Exercise requirements — How many lines in the records below contain the word "inversion"? Answer with the number and nothing else.

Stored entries
(** The objects that the events of one action act on. *)
Lemma exec_touches a w :
  world_inv w -> Forall (touches_known w) (snd (exec a w)).
Proof.
  intros Hinv.
  assert (Hplain : forall ev,
    (forall h, touches h ev = false) -> touches_known w ev).
  { intros ev H h Ht. rewrite H in Ht. discriminate Ht. }
  destruct a as [cb|env u opts|env u info|env u|env u|env|i r];
    cbn [exec snd].
  - constructor.
  - destruct u as [u|]; [|constructor].
    destruct (String.eqb u "") eqn:Hu.
    { apply String_eqb_empty in Hu. subst u.
      rewrite (start_rejected env opts w (Some EmptyString))
        by (right; reflexivity).
      constructor. }
    destruct (find_index (has_url u) 0 (entries w)) as [i|] eqn:Hf.
    { rewrite (start_existing env opts w u i Hf Hu), trace_of_eq.
      plain_events Hplain. }
    destruct (start_new_slot env opts w u Hinv Hu Hf)
      as (i & e & e0 & t & He & Hcase & _ & _ & _ & _ & _ & Htr).
    rewrite Htr.
    assert (Ht : Forall (touches_known w) t).
    { destruct Hcase as [(_ & _ & -> & _) | (_ & _ & _ & _ & ->)];
        [constructor|].
      apply cleanup_entry_handles, handles_from_initialized. }
    apply List.Forall_cons; [apply Hplain; reflexivity|].
    apply Forall_app. split; [exact Ht|].
    destruct (thread_create_ok env); plain_events Hplain.
  - destruct (get_info_trace env u info w) as [-> | ->];
      plain_events Hplain.
  - destruct (get_demuxer_cases env u w Hinv)
      as [-> | [-> | (s & i & e & -> & _ & _ & He & _ & _ & _ & _ & Heq)]];
      try (plain_events Hplain).
    cbn zeta in Heq. rewrite Heq, trace_of_eq. unfold joined.
    pose proof (thread_run_mentions join_fuel (g_preload_callback w)
                  (triggered w) (engine env i) (next_handle w)
                  (set_cancel_requested true e)) as Hm.
    pose proof (thread_run_events join_fuel (g_preload_callback w)
                  (triggered w) (next_handle w) (engine env i)
                  (set_cancel_requested true e)) as Hev.
    cbn zeta in Hm. revert Hm Hev.
    generalize (thread_run join_fuel (g_preload_callback w) (triggered w)
                  (next_handle w) (engine env i)
                  (set_cancel_requested true e)).
    intros [[ej tj] nj]. cbn [fst snd]. intros (_ & Hm) Hev.
    apply Forall_app. split; [plain_events Hplain|].
    apply Forall_app. split; [apply touches_known_callbacks, Hev|].
    apply Forall_app. split; [plain_events Hplain|].
    apply Forall_app. split; [|plain_events Hplain].
    apply List.Forall_forall. intros ev Hin h Ht.
    destruct (Hm h (touches_steal h ej ev Hin Ht)) as [H | H];
      [left; exists i, e; split; [exact He|exact H]|right; lia].
  - destruct u as [s|]; [|constructor].
    destruct (initialized w) eqn:Hi.
    2:{ rewrite (cancel_uninitialized env (Some s) w Hi). constructor. }
    destruct (find_index (has_url s) 0 (entries w)) as [i|] eqn:Hf.
    2:{ rewrite (cancel_absent env s w Hi Hf).
        plain_events Hplain. }
    destruct (find_entry_Some _ _ _ Hf) as (e & He & Hu).
    assert (Hue : url e <> None) by congruence.
    destruct (entry_inv_occupied e (world_inv_lookup _ _ _ Hinv He) Hue)
      as (Hrun & _).
    rewrite (cancel_found env s w i e Hi Hf He Hue Hrun), trace_of_eq.
    pose proof (thread_run_mentions join_fuel (g_preload_callback w)
                  (triggered_after (cancel e) (triggered w)) (engine env i)
                  (next_handle w) (set_cancel_requested true e)) as Hm.
    pose proof (thread_run_events join_fuel (g_preload_callback w)
                  (triggered_after (cancel e) (triggered w)) (next_handle w)
                  (engine env i) (set_cancel_requested true e)) as Hev.
    cbn zeta in Hm. revert Hm Hev.
    generalize (thread_run join_fuel (g_preload_callback w)
                  (triggered_after (cancel e) (triggered w)) (next_handle w)
                  (engine env i) (set_cancel_requested true e)).
    intros [[ej tj] nj]. cbn [fst snd]. intros (_ & Hm) Hev.
    assert (Hkn : forall h, mentions h ej -> known w h).
    { intros h Hmh. destruct (Hm h Hmh) as [H | H];
        [left; exists i, e; split; [exact He|exact H]|right; lia]. }
    apply Forall_app. split;
      [plain_events Hplain|].
    apply Forall_app. split.
    { apply List.Forall_forall. intros ev Hin h Ht. left. exists i, e.
      split; [exact He|exact (touches_trigger h e ev Hin Ht)]. }
    apply Forall_app. split;
      [plain_events Hplain|].
    apply Forall_app. split; [apply touches_known_callbacks, Hev|].
    apply Forall_app. split;
      [plain_events Hplain|].
    apply Forall_app. split.
    { apply List.Forall_forall. intros ev Hin h Ht.
      exact (Hkn h (touches_trigger h ej ev Hin Ht)). }
    apply Forall_app. split.
    { apply List.Forall_forall. intros ev Hin h Ht.
      exact (Hkn h (touches_free h ej ev Hin Ht)). }
    plain_events Hplain.
  - apply (clear_all_inv env (handles_from w) (touches_known w) w).
    + intros k w1. apply signal_slot_handles.
    + intros k w1. apply join_slot_handles.
    + intros k w1. apply cleanup_entry_handles.
    + apply Hplain. reflexivity.
    + apply Hplain. reflexivity.
    + apply handles_from_refl.
  - destruct (entries w !! i) as [e|] eqn:He.
    + rewrite (worker_step_eq r i w e He), trace_of_eq.
      apply touches_known_callbacks, step_events.
    + rewrite (worker_step_none r i w He). constructor.
Qed.

Lemma handles_inv_step w w' :
  handles_step w w' -> handles_inv w -> handles_inv w'.
Proof.
  intros (Hn & i0 & Hs) (HB & HU). split.
  - intros k e' h Hk Hm.
    destruct (Hs k e' h Hk Hm) as [(e & He & Hme) | (_ & Hb)]; [|lia].
    pose proof (HB k e h He Hme). lia.
  - intros k1 k2 e1 e2 h H1 H2 M1 M2.
    destruct (Hs k1 e1 h H1 M1) as [(x1 & Hx1 & Mx1) | (-> & Hb1)];
      destruct (Hs k2 e2 h H2 M2) as [(x2 & Hx2 & Mx2) | (-> & Hb2)].
    + exact (HU k1 k2 x1 x2 h Hx1 Hx2 Mx1 Mx2).
    + pose proof (HB k1 x1 h Hx1 Mx1). lia.
    + pose proof (HB k2 x2 h Hx2 Mx2). lia.
    + reflexivity.
Qed.

Lemma reachable_handles_inv w : reachable w -> handles_inv w.
Proof.
  induction 1 as [|a w Hr IH].
  - split.
    + intros k e h He Hm. exfalso.
      apply lookup_replicate in He as (-> & _).
      destruct Hm as [H | [H | H]]; discriminate H.
    + intros k1 k2 e1 e2 h H1 _ M1 _. exfalso.
      apply lookup_replicate in H1 as (-> & _).
      destruct M1 as [H | [H | H]]; discriminate H.
  - exact (handles_inv_step _ _ (exec_handles_step a w (reachable_inv w Hr))
             IH).
Qed.

Lemma handed_over_step h w w' :
  handles_step w w' -> handed_over h w -> handed_over h w'.
Proof.
  intros (Hn & i0 & Hs) (Hlt & Hno). split; [lia|].
  intros k e' He' Hm.
  destruct (Hs k e' h He' Hm) as [(e & He & Hme) | (_ & Hb)]; [|lia].
  exact (Hno k e He Hme).
Qed.

Lemma handed_over_untouched h w tr :
  handed_over h w -> Forall (touches_known w) tr ->
  Forall (fun ev => touches h ev = false) tr.
Proof.
  intros (Hlt & Hno) Htr. apply List.Forall_forall. intros ev Hin.
  destruct (touches h ev) eqn:Ht; [|reflexivity]. exfalso.
  rewrite List.Forall_forall in Htr.
  destruct (Htr ev Hin h Ht) as [(k & e & He & Hm) | Hb]; [|lia].
  exact (Hno k e He Hm).
Qed.

(** An object the registry has given away is never acted on again. *)
Lemma run_untouched h l :
  forall w, reachable w -> handed_over h w ->
            Forall (fun ev => touches h ev = false) (snd (run l w)).
Proof.
  induction l as [|a l IH]; intros w Hr Hh; cbn [run snd].
  - constructor.
  - pose proof (reachable_inv w Hr) as Hinv. apply Forall_app. split.
    + exact (handed_over_untouched h w _ Hh (exec_touches a w Hinv)).
    + apply IH; [constructor; exact Hr|].
      exact (handed_over_step h _ _ (exec_handles_step a w Hinv) Hh).
Qed.

(** X19. What [mpv_preload_get_demuxer] hands over is gone from the
    registry for good. After a successful claim no slot refers to the
    demuxer, to its context or to its cancel token, and whatever happens
    next (starts, evictions, cancels, [mpv_preload_clear_all], workers), the
    registry never triggers, releases or re-parents any of the three: the
    caller is their only owner. *)
Theorem X19_handed_over_for_good env u w d :
  reachable w ->
  result (mpv_preload_get_demuxer env u w) = Some d ->
  let w' := state_of (mpv_preload_get_demuxer env u w) in
  exists i e,
    entries w !! i = Some e /\ demuxer e = Some d /\
    forall h,
      mentions h e ->
      (forall k ek, entries w' !! k = Some ek -> ~ mentions h ek) /\
      forall l, Forall (fun ev => touches h ev = false) (snd (run l w')).
Proof.
  intros Hr Hres. cbn zeta. pose proof (reachable_inv w Hr) as Hinv.
  destruct (reachable_handles_inv w Hr) as (HB & HU).
  assert (Hr' : reachable (state_of (mpv_preload_get_demuxer env u w)))
    by exact (reachable_step (Call_get_demuxer env u) w Hr).
  pose proof (exec_handles_step (Call_get_demuxer env u) w Hinv) as Hstep.
  cbn [exec fst] in Hstep.
  destruct (get_demuxer_cases env u w Hinv)
    as [Heq | [Heq | (s & i & e & -> & Hi & Hf & He & Hu & Hnc & Hrun & Ht
                      & Heq)]];
    try (rewrite Heq in Hres; discriminate Hres).
  cbn zeta in Heq.
  assert (Hd : demuxer e <> None).
  { unfold not_claimable in Hnc. destruct (demuxer e); [discriminate|].
    rewrite orb_true_r in Hnc. discriminate Hnc. }
  pose proof (joined_demuxer env w i e Ht Hd) as Jd.
  revert Hr' Hstep Hres. rewrite Heq, result_eq, state_of_eq.
  revert Jd. generalize (joined env w i e). intros [[ej tj] nj].
  cbn [fst snd]. intros Jd Hr' (Hn & _) Hres. cbn [next_handle] in Hn.
  assert (Hde : demuxer e = Some d) by congruence.
  exists i, e. split; [exact He|]. split; [exact Hde|].
  intros h Hm.
  match type of Hr' with reachable ?w1 =>
    assert (Hgone : handed_over h w1)
  end.
  { split; cbn [next_handle entries].
    - pose proof (HB i e h He Hm). lia.
    - intros k ek Hk Hmk.
      destruct (decide (k = i)) as [->|Hne].
      + rewrite list_lookup_insert_eq in Hk
          by exact (lookup_lt_Some _ _ _ He).
        injection Hk as <-. destruct Hmk as [H | [H | H]]; discriminate H.
      + rewrite list_lookup_insert_ne in Hk by congruence.
        apply Hne. exact (HU k i ek e h Hk He Hmk Hm). }
  split; [exact (proj2 Hgone)|].
  intros l. exact (run_untouched h l _ Hr' Hgone).
Qed.

Lemma X19_handed_over_for_good_witness :
  exists i e,
    entries w_ready !! i = Some e /\ demuxer e = Some 2%nat /\
    forall h,
      mentions h e ->
      (forall k ek,
         entries (state_of (mpv_preload_get_demuxer (sample_env 9 true)
                              (Some "a"%string) w_ready)) !! k = Some ek ->
         ~ mentions h ek) /\
      forall l,
        Forall (fun ev => touches h ev = false)
          (snd (run l (state_of (mpv_preload_get_demuxer (sample_env 9 true)
                                   (Some "a"%string) w_ready)))).
Proof.
  assert (H : result (mpv_preload_get_demuxer (sample_env 9 true)
                        (Some "a"%string) w_ready) = Some 2%nat)
    by (vm_compute; reflexivity).
  exact (X19_handed_over_for_good (sample_env 9 true) (Some "a"%string)
           w_ready 2%nat reachable_ready H).
Defined.
(** Whatever the collection holds, a slot keeps its level or goes from
    [unverified] to [community]. *)
Lemma verifyAndUpdateContract_slot now addr chain (s : Store) i r :
  s !! i = Some (Some r) ->
  exists r', verifyAndUpdateContract now addr chain s !! i = Some (Some r') /\
    (verificationLevel r' = verificationLevel r \/
     (verificationLevel r = unverified /\ verificationLevel r' = community /\
      risk_level (risks r') = low /\ probeConfirms addr chain = true /\
      hasAddress addr r = true)) /\
    verificationHistory (metadata r') = verificationHistory (metadata r) /\
    contractAddress r' = contractAddress r /\ status r' = status r.
Proof.
  intros Hi. unfold verifyAndUpdateContract, probeConfirms.
  destruct (verifyContract contractVerificationService addr chain) as [info|e].
  2:{ exists r. auto. }
  set (s1 := updateOne (hasAddress addr) (setContractInfo now info) s).
  assert (H1 : exists r1, s1 !! i = Some (Some r1) /\
            verificationLevel r1 = verificationLevel r /\
            verificationHistory (metadata r1) = verificationHistory (metadata r) /\
            contractAddress r1 = contractAddress r /\ status r1 = status r /\
            hasAddress addr r1 = hasAddress addr r).
  { unfold s1. rewrite updateOne_lookup, Hi.
    eexists; split; [reflexivity|]. case_bool_decide; simpl; auto. }
  destruct H1 as (r1 & Hs1 & Hl1 & Hh1 & Ha1 & Hst1 & Hq1).
  destruct (ChainProbe.verified info && ChainProbe.isValid info)%bool eqn:Hc.
  2:{ exists r1. auto 10. }
  rewrite updateOne_lookup, Hs1.
  eexists; split; [reflexivity|].
  case_bool_decide as Hf; simpl; [|auto 10].
  destruct (findOne _ s1) as [[j x]|] eqn:Ef; [|discriminate].
  simpl in Hf. inversion Hf; subst j.
  apply findOne_spec in Ef as (Hx & Hq & _).
  rewrite Hs1 in Hx. inversion Hx; subst x.
  apply andb_true_iff in Hq as [Hq Hu]. apply bool_decide_eq_true in Hu.
  split; [right|auto].
  repeat split; congruence.
Qed.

Output — 2